SPS measures reduce risks to consumers, livestock or
plants to acceptable levels. An acceptable level of risk
can often be achieved in alternative ways. Among the
alternatives and on the assumption that they are
technically and economically feasible and provide the
same level of food safety or animal and plant health
governments should select those which are not more
trade restrictive than required to meet their health
objective. Furthermore, if another country can show that
the measures it applies provide the same level of health
protection, these should be accepted as equivalent. This
helps ensure that protection is maintained while
providing the greatest quantity and variety of safe
foodstuffs for consumers, the best availability of safe
inputs for producers, and healthy economic competition.
Developing countries in particular say developed
countries are not doing enough to accept that actions
they are taking on exported products provide levels of
protection that are equivalent to the developed
countries requirements. This complaint has been
raised as one of the many issues in the WTO General
Council under the heading of implementation.

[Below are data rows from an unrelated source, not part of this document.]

Lemma same_hash_alt_bn128 self : MiMCAltBN128 keccak_256 MIMC_MT_SEED = Ok self →
  same_hash (H := AbstractMixerAltBN128 keccak_256) keccak_256 self.
Proof using HD Hseed.
  intros Hs. pose proof (mimc17_seed _ _ _ Hs) as Es. apply mimc17_wf in Hs as (Hwf & Hp & Hn & Hr); [|done..].
  split; [done | by rewrite Hp |]. intros x y. apply (hash_e17_mimc keccak_256 self ALT_BN128_R 65 x y Hwf Hp);
    [by apply Z.leb_le | lia | exact Hn | exact Hr | exact Es].
Qed.

Lemma same_hash_bls12_377 self : MiMCBLS12_377 keccak_256 MIMC_MT_SEED = Ok self →
  same_hash (H := AbstractMixerBLS12_377 keccak_256) keccak_256 self.
Proof using HD Hseed.
  intros Hs. pose proof (mimc17_seed _ _ _ Hs) as Es. apply mimc17_wf in Hs as (Hwf & Hp & Hn & Hr); [|done..].
  split; [done | by rewrite Hp |]. intros x y. apply (hash_e17_mimc keccak_256 self BLS12_377_R 62 x y Hwf Hp);
    [by apply Z.leb_le | lia | exact Hn | exact Hr | exact Es].
Qed.
End curves.

(** ** The hash of the public inputs *)

Section public_inputs.
Context `{MixerCurve} (keccak_256 : bytes → bytes) {HD : Digest256 keccak_256}.
Context (self : MiMCBase) (Hself : same_hash keccak_256 self).
Local Abbreviation r := (prime self).

Lemma tree_hash_int x y : 0 ≤ x < 2 ^ 256 → 0 ≤ y < 2 ^ 256 →
  ∃ h, hash_int keccak_256 self (x mod r) (y mod r) = Ok h ∧ 0 ≤ h < r ∧
    tree_hash (bytes32 x) (bytes32 y) = bytes32 h.
Proof using HD Hself.
  intros Hx Hy. destruct Hself as [Hwf Hp Hh].
  destruct (mimc_hash_ok keccak_256 self (bytes32 x) (bytes32 y) Hwf Hp) as (h & Hi & Hr & Hm).
  unfold bytes32 in Hi. rewrite !int_from_to_be, (Z.mod_small x (256 ^ Z.of_nat 32)), (Z.mod_small y (256 ^ Z.of_nat 32)) in Hi
    by (change (256 ^ Z.of_nat 32) with (2 ^ 256); lia).
  exists h. split_and!; [done | lia | lia |]. unfold tree_hash. rewrite Hh. unfold mimc_tree_hash. by rewrite Hm.
Qed.

Lemma public_chain data : ∀ c, 0 ≤ c < 2 ^ 256 → Forall (λ x, 0 ≤ x < 2 ^ 256) data →
  ∃ c', foldM (hash_int keccak_256 self) (c mod r) ((λ x, x mod r) <$> data) = Ok (c' mod r) ∧ 0 ≤ c' < 2 ^ 256 ∧
    foldl (λ h x, tree_hash h (bytes32 x)) (bytes32 c) data = bytes32 c'.
Proof using HD Hself.
  induction data as [|x data IH]; intros c Hc Hd; [by exists c|]. apply Forall_cons in Hd as [Hx Hd].
  cbn [foldM fmap list_fmap foldl]. destruct (tree_hash_int c x Hc Hx) as (h & -> & Hh & ->).
  cbn [mbind result_bind]. pose proof (sh_prime _ _ Hself). 
  destruct (IH h) as (c' & E & ? & ?); [lia | done |]. exists c'.
  rewrite Z.mod_small in E by lia. done.
Qed.

(** The contract hashes the residues of the words with the client's hasher. *)
Lemma hash_public_data ih data : new_InputHasher self DEFAULT_IV_UINT256 = Ok ih → zlen data = AbstractMixer._NUM_INPUTS →
  AbstractMixer._NUM_INPUTS < r → Forall (λ x, 0 ≤ x < 2 ^ 256) data →
  input_hash keccak_256 ih ((λ x, x mod r) <$> data) = Ok (AbstractMixer._hashPublicProofData data).
Proof using HD Hself.
  intros Hih Hlen Hr Hd. unfold new_InputHasher in Hih. inv_ok. subst ih. unfold input_hash. cbn [iv compression_fn].
  destruct (public_chain data DEFAULT_IV_UINT256) as (c & -> & Hc & Ec); [done | done |]. cbn [mbind result_bind].
  unfold AbstractMixer._hashPublicProofData. change AbstractMixer.HASH_IV with DEFAULT_IV_UINT256. rewrite Ec.
  destruct (tree_hash_int c AbstractMixer._NUM_INPUTS Hc) as (h & Hh & Hhr & ->); [done|].
  replace (zlen ((λ x, x mod r) <$> data)) with AbstractMixer._NUM_INPUTS by (rewrite <- Hlen; unfold zlen; by rewrite length_fmap).
  rewrite (Z.mod_small AbstractMixer._NUM_INPUTS) in Hh by done. rewrite Hh. f_equal.
  pose proof (sh_prime _ _ Hself). unfold bytes32. by rewrite int_from_to_be, Z.mod_small by (change (256 ^ Z.of_nat 32) with (2 ^ 256); lia).
Qed.
End public_inputs.

(** ** Signatures *)

Section signatures.
Context `{BN128Laws} `{!EcPrecompiles} `{!EcPrecompilesLaws}.

Lemma call_Some w o : LibOTSchnorrVerifier.call (Some w) o = w.
Proof. done. Qed.

(** The check of the contract, in the group: the challenge is not reduced. *)
Lemma contract_verify_group a b X0 X1 Y0 Y1 sigma m : 0 ≤ a → 0 ≤ b → 0 ≤ sigma < 2 ^ 256 → length m = 32%nat →
  ec_multiply ec_G1 a = Some (X0, X1) → ec_multiply ec_G1 b = Some (Y0, Y1) →
  LibOTSchnorrVerifier._verify X0 X1 Y0 Y1 sigma m = true ↔
  sigma mod curve_order = (b + int_from_bytes (sha256 (pack_words [Y0; Y1] ++ m)) * a) mod curve_order.
Proof.
  intros Ha Hb Hs Hm HX HY. pose proof (digest256_range sha256 (pack_words [Y0; Y1] ++ m)) as Hh.
  unfold LibOTSchnorrVerifier._verify.
  assert (pack_words [Y0; Y1; int_from_bytes m] = pack_words [Y0; Y1] ++ m) as ->.
  { unfold pack_words. cbn [mbind list_bind]. rewrite !app_nil_r, <- app_assoc. do 2 f_equal.
    rewrite <- Hm. apply to_be_from_bytes. }
  set (h := int_from_bytes (sha256 _)) in *. cbv zeta.
  change (X0, X1) with (g1_words (Some (X0, X1))). change (Y0, Y1) with (g1_words (Some (Y0, Y1))).
  rewrite <- HX, <- HY, ecMul_spec, ec_multiply_mul, call_Some by lia. rewrite <- !ec_generator.
  destruct (g1_words (ec_multiply ec_G1 (a * h))) as [p2 p3] eqn:E2.
  rewrite <- E2, ecAdd_spec, ec_multiply_add, call_Some by nia.
  destruct (g1_words (ec_multiply ec_G1 (b + a * h))) as [p0 p1] eqn:E0.
  rewrite ecMul_generator, call_Some by lia.
  destruct (g1_words (ec_multiply ec_G1 sigma)) as [q0 q1] eqn:E1.
  rewrite andb_true_iff, !Z.eqb_eq. replace (h * a) with (a * h) by lia.
  rewrite <- ec_multiply_eq by nia. split.
  - intros [-> ->]. apply g1_words_inj; [lia | nia | congruence].
  - intros E. rewrite E in E1. split; congruence.
Qed.

(** Below the modulus of the client's field the contract accepts what the client accepts. *)
Lemma contract_verify_client a b X0 X1 Y0 Y1 sigma m : 0 ≤ a → 0 ≤ b → 0 ≤ sigma < field_modulus → length m = 32%nat →
  ec_multiply ec_G1 a = Some (X0, X1) → ec_multiply ec_G1 b = Some (Y0, Y1) →
  verify (mkSVK (Some (X0, X1)) (Some (Y0, Y1))) m sigma = Ok (LibOTSchnorrVerifier._verify X0 X1 Y0 Y1 sigma m).
Proof.
  intros Ha Hb Hs Hm HX HY. pose proof modulus_bounds. pose proof order_bounds.
  pose proof (ec_multiply_range a X0 X1 HX). pose proof (ec_multiply_range b Y0 Y1 HY).
  unfold verify. cbn [spk ppk]. unfold g1_to_bytes. cbn [g1_coords of_option mbind result_bind].
  rewrite !int_to_bytes_Ok by (change (256 ^ Z.of_nat 32) with (2 ^ 256); lia). cbn [mbind result_bind].
  destruct (challenge_ok ((to_be 32 Y0 ++ to_be 32 Y1) ++ m)) as (c & Hc & Hcr). rewrite Hc. cbn [mbind result_bind].
  f_equal. apply eq_bool_prop_intro. rewrite !Is_true_true.
  rewrite (contract_verify_group a b) by (done || lia). rewrite <- HX, <- HY, verify_equation, FQ_small by lia.
  unfold challenge in Hc. rewrite int_of_hex in Hc by (intros E; apply (f_equal length) in E; by rewrite sha256_length in E).
  apply Ok_inj in Hc as <-. unfold pack_words. cbn [mbind list_bind]. rewrite app_nil_r.
  by rewrite Zplus_mod, Zmult_mod_idemp_l, <- Zplus_mod.
Qed.
End signatures.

Informal SPS Committee consultations were held on this
before the SPS meeting. At the heart of the discussion in
the consultations was a US paper (G/SPS/GEN/212) which
outlined the US experience and argued that in many cases
equivalence agreements are unnecessary and cumbersome to
negotiate. Many participants stressed that importing
countries commonly accept products or alternative
technical treatments, but this is ad hoc or
informal. The chairman read out a summary of the
discussion, which he will use to report to the General
Council. India called for equivalence agreements between
developed countries to be notified to the WTO so that
developing countries could study them, and negotiate to
join or forge similar agreements with developed
Quite a lengthy discussion on issues raised by a
Secretariat paper on the typology of
technical cooperation G/SPS/GEN/206.
Chairing the meeting was S.I.M. Nayyar of Pakistan. The
next meeting will be in March 2001.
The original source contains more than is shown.